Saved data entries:
● ● ●

(* ===== verification/Columns.v ===== *)
(** * Names, identifiers and column types
    (src/pkg/operator/reportingutil/util.go) *)

From S2P Require Export Sql.
Open Scope Z_scope.

(** ** Names *)

(** [strings.NewReplacer("-", "_", ".", "_")]. *)
Definition resourceNameReplacer : string → string :=
  str_map (λ c, if Ascii.eqb c "-" || Ascii.eqb c "." then "_"%char else c).

Definition DataSourceTableName (namespace dataSourceName : string) : string :=
  Sprintf "datasource_%s_%s"
    [FStr (resourceNameReplacer namespace); FStr (resourceNameReplacer dataSourceName)].

Definition ReportTableName (namespace reportName : string) : string :=
  Sprintf "report_%s_%s"
    [FStr (resourceNameReplacer namespace); FStr (resourceNameReplacer reportName)].

Definition TableResourceNameFromKind (kind namespace name : string) : string :=
  ToLower (Sprintf "%s-%s-%s" [FStr kind; FStr namespace; FStr name]).

(** ["20060102"]. *)
Definition AWSUsagePartitionDateStringLayout : list chunk := [CYear; CMonth; CDay].
Definition AWSBillingPeriodTimestamp (date : Time) : string :=
  Format date AWSUsagePartitionDateStringLayout.

Definition FullyQualifiedTableName (prestoTable : PrestoTable) : outcome string :=
  let st := pt_Status prestoTable in
  let errs :=
    (if String.eqb (pt_Catalog st) "" then ["prestoTable.Status.Catalog is unset"] else []) ++
    (if String.eqb (pt_Schema st) "" then ["prestoTable.Status.Schema is unset"] else []) ++
    (if String.eqb (pt_TableName st) "" then ["prestoTable.Status.TableName is unset"] else []) in
  match errs with
  | [] => Ok (Presto.FullyQualifiedTableName (pt_Catalog st) (pt_Schema st) (pt_TableName st))
  | _ => Err (Errorf "PrestoTable status is invalid: %s" [FStr (Join errs ", ")])
  end.

Definition TruncateToMinute (t : Time) : Time := Truncate t Minute.

(** ** Identifiers

    A [range] over a string decodes UTF-8; a byte that starts no valid
    sequence reads as U+FFFD.  [unicode.IsLetter] and [unicode.IsDigit] are
    given up to U+00FF; their tables above are a parameter. *)
Class UnicodeTables := { letter_above : Z → bool; digit_above : Z → bool }.
#[export] Instance latin1_tables : UnicodeTables :=
  {| letter_above := λ _, false; digit_above := λ _, false |}.

Definition byte_of (c : ascii) : Z := Z.of_N (N_of_ascii c).
Definition str_bytes (s : string) : list Z := byte_of <$> String.list_ascii_of_string s.

Definition RuneError : Z := 0xFFFD.

Definition cont (lo hi b : Z) : bool := (lo <=? b) && (b <=? hi).

(** The first rune of a non-empty byte string and its width. *)
Definition decode_rune (b0 : Z) (rest : list Z) : Z * nat :=
  if b0 <? 0x80 then (b0, 1%nat)
  else if cont 0xC2 0xDF b0 then
    match rest with
    | b1 :: _ => if cont 0x80 0xBF b1
                 then ((b0 - 0xC0) * 64 + (b1 - 0x80), 2%nat) else (RuneError, 1%nat)
    | [] => (RuneError, 1%nat)
    end
  else if cont 0xE0 0xEF b0 then
    match rest with
    | b1 :: b2 :: _ =>
        if cont (if b0 =? 0xE0 then 0xA0 else 0x80) (if b0 =? 0xED then 0x9F else 0xBF) b1 &&
           cont 0x80 0xBF b2
        then ((b0 - 0xE0) * 4096 + (b1 - 0x80) * 64 + (b2 - 0x80), 3%nat)
        else (RuneError, 1%nat)
    | _ => (RuneError, 1%nat)
    end
  else if cont 0xF0 0xF4 b0 then
    match rest with
    | b1 :: b2 :: b3 :: _ =>
        if cont (if b0 =? 0xF0 then 0x90 else 0x80) (if b0 =? 0xF4 then 0x8F else 0xBF) b1 &&
           cont 0x80 0xBF b2 && cont 0x80 0xBF b3
        then ((b0 - 0xF0) * 262144 + (b1 - 0x80) * 4096 + (b2 - 0x80) * 64 + (b3 - 0x80), 4%nat)
        else (RuneError, 1%nat)
    | _ => (RuneError, 1%nat)
    end
  else (RuneError, 1%nat).

(** [skip] bytes of the sequence just decoded remain to be passed over. *)
Fixpoint runes_aux (skip : nat) (bs : list Z) : list Z :=
  match bs with
  | [] => []
  | b :: bs =>
      match skip with
      | S k => runes_aux k bs
      | O => let '(r, w) := decode_rune b bs in r :: runes_aux (pred w) bs
      end
  end.
Definition runes (bs : list Z) : list Z := runes_aux 0 bs.

Section identifiers.
Context `{!UnicodeTables}.

Definition IsLetter (r : Z) : bool :=
  if r <? 0x80 then cont 65 90 r || cont 97 122 r
  else if r <=? 0xFF then
    (r =? 0xAA) || (r =? 0xB5) || (r =? 0xBA) || cont 0xC0 0xD6 r || cont 0xD8 0xF6 r || cont 0xF8 0xFF r
  else letter_above r.
Definition IsDigit (r : Z) : bool :=
  if r <=? 0xFF then cont 48 57 r else digit_above r.

(** The first byte is taken as a rune, the rest is decoded. *)
Definition IsValidSQLIdentifier (id : string) : bool :=
  match str_bytes id with
  | [] => false
  | firstChar :: rest =>
      if negb (IsLetter firstChar) && negb (firstChar =? 95) then false
      else forallb (λ r, IsLetter r || IsDigit r || (r =? 95)) (runes rest)
  end.
End identifiers.

(** ** Columns *)
Definition GenerateHiveColumns (query : ReportQuery) : list hive.Column :=
  (λ col, hive.MkColumn (q_Name col) (q_Type col)) <$> qs_Columns (q_Spec query).
Definition GeneratePrestoColumns (query : ReportQuery) : list presto.Column :=
  (λ col, presto.MkColumn (q_Name col) (q_Type col)) <$> qs_Columns (q_Spec query).

Definition member (s : string) (l : list string) : bool := existsb (String.eqb s) l.

Definition hive_simple_types : list string :=
  ["TINYINT"; "SMALLINT"; "INT"; "INTEGER"; "BIGINT"; "FLOAT"; "DOUBLE"; "BOOLEAN"; "VARCHAR"; "CHAR";
   "DATE"; "TIME"; "TIMESTAMP"; "BINARY"].
Definition SimpleHiveColumnTypeToPrestoColumnType (colType : string) : string :=
  let up := ToUpper colType in
  if member up hive_simple_types then colType
  else if String.eqb up "STRING" then "VARCHAR"
  else "".

Definition presto_simple_types : list string :=
  ["TINYINT"; "SMALLINT"; "INT"; "INTEGER"; "BIGINT"; "FLOAT"; "DOUBLE"; "BOOLEAN"; "CHAR";
   "DATE"; "TIME"; "TIMESTAMP"; "BINARY"].
Definition SimplePrestoColumnTypeToHiveColumnType (colType : string) : string :=
  let up := ToUpper colType in
  if member up presto_simple_types then up
  else if String.eqb up "REAL" then "FLOAT"
  else if String.eqb up "VARCHAR" then "STRING"
  else "".

Definition HiveColumnToPrestoColumn (column : hive.Column) : outcome presto.Column :=
  let name := hive.col_Name column in
  let type := hive.col_Type column in
  let colType := SimpleHiveColumnTypeToPrestoColumnType type in
  if negb (String.eqb colType "") then Ok (presto.MkColumn name colType)
  else
    let colType := ToUpper type in
    if Contains colType "MAP" then
      if Contains colType "ARRAY" then
        Err (Errorf "cannot convert map containing array into map for Presto, column: %q, type: %q"
               [FStr name; FStr type])
      else
        match Index colType "<", Index colType ">" with
        | Some beginMapIndex, Some endMapIndex =>
            if (String.length colType <=? beginMapIndex + 1)%nat then
              Err (Errorf "invalid map definition in column type, column %q, type: %q"
                     [FStr name; FStr type])
            else
              mapComponents ← slice_str colType (Z.of_nat beginMapIndex + 1) (Z.of_nat endMapIndex);
              match SplitN2 mapComponents "," with
              | [k; v] =>
                  let keyType := TrimSpace k in
                  let valueType := TrimSpace v in
                  let prestoKeyType := SimpleHiveColumnTypeToPrestoColumnType keyType in
                  let prestoValueType := SimpleHiveColumnTypeToPrestoColumnType valueType in
                  if String.eqb prestoKeyType "" then
                    Err (Errorf "invalid presto map key type: %q" [FStr keyType])
                  else if String.eqb prestoValueType "" then
                    Err (Errorf "invalid presto map value type: %q" [FStr valueType])
                  else Ok (presto.MkColumn name
                             (Sprintf "map(%s,%s)" [FStr prestoKeyType; FStr prestoValueType]))
              | _ => Err (Errorf "invalid map definition in column type, column %q, type: %q"
                            [FStr name; FStr type])
              end
        | _, _ => Err (Errorf "unable to find matching <, > pair for column %q, type: %q"
                         [FStr name; FStr type])
        end
    else Err (Errorf "unsupported hive type: %q" [FStr type]).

● ● ●

Tally the lines of the records holding the word "VARCHAR", then give only the resulting number.

3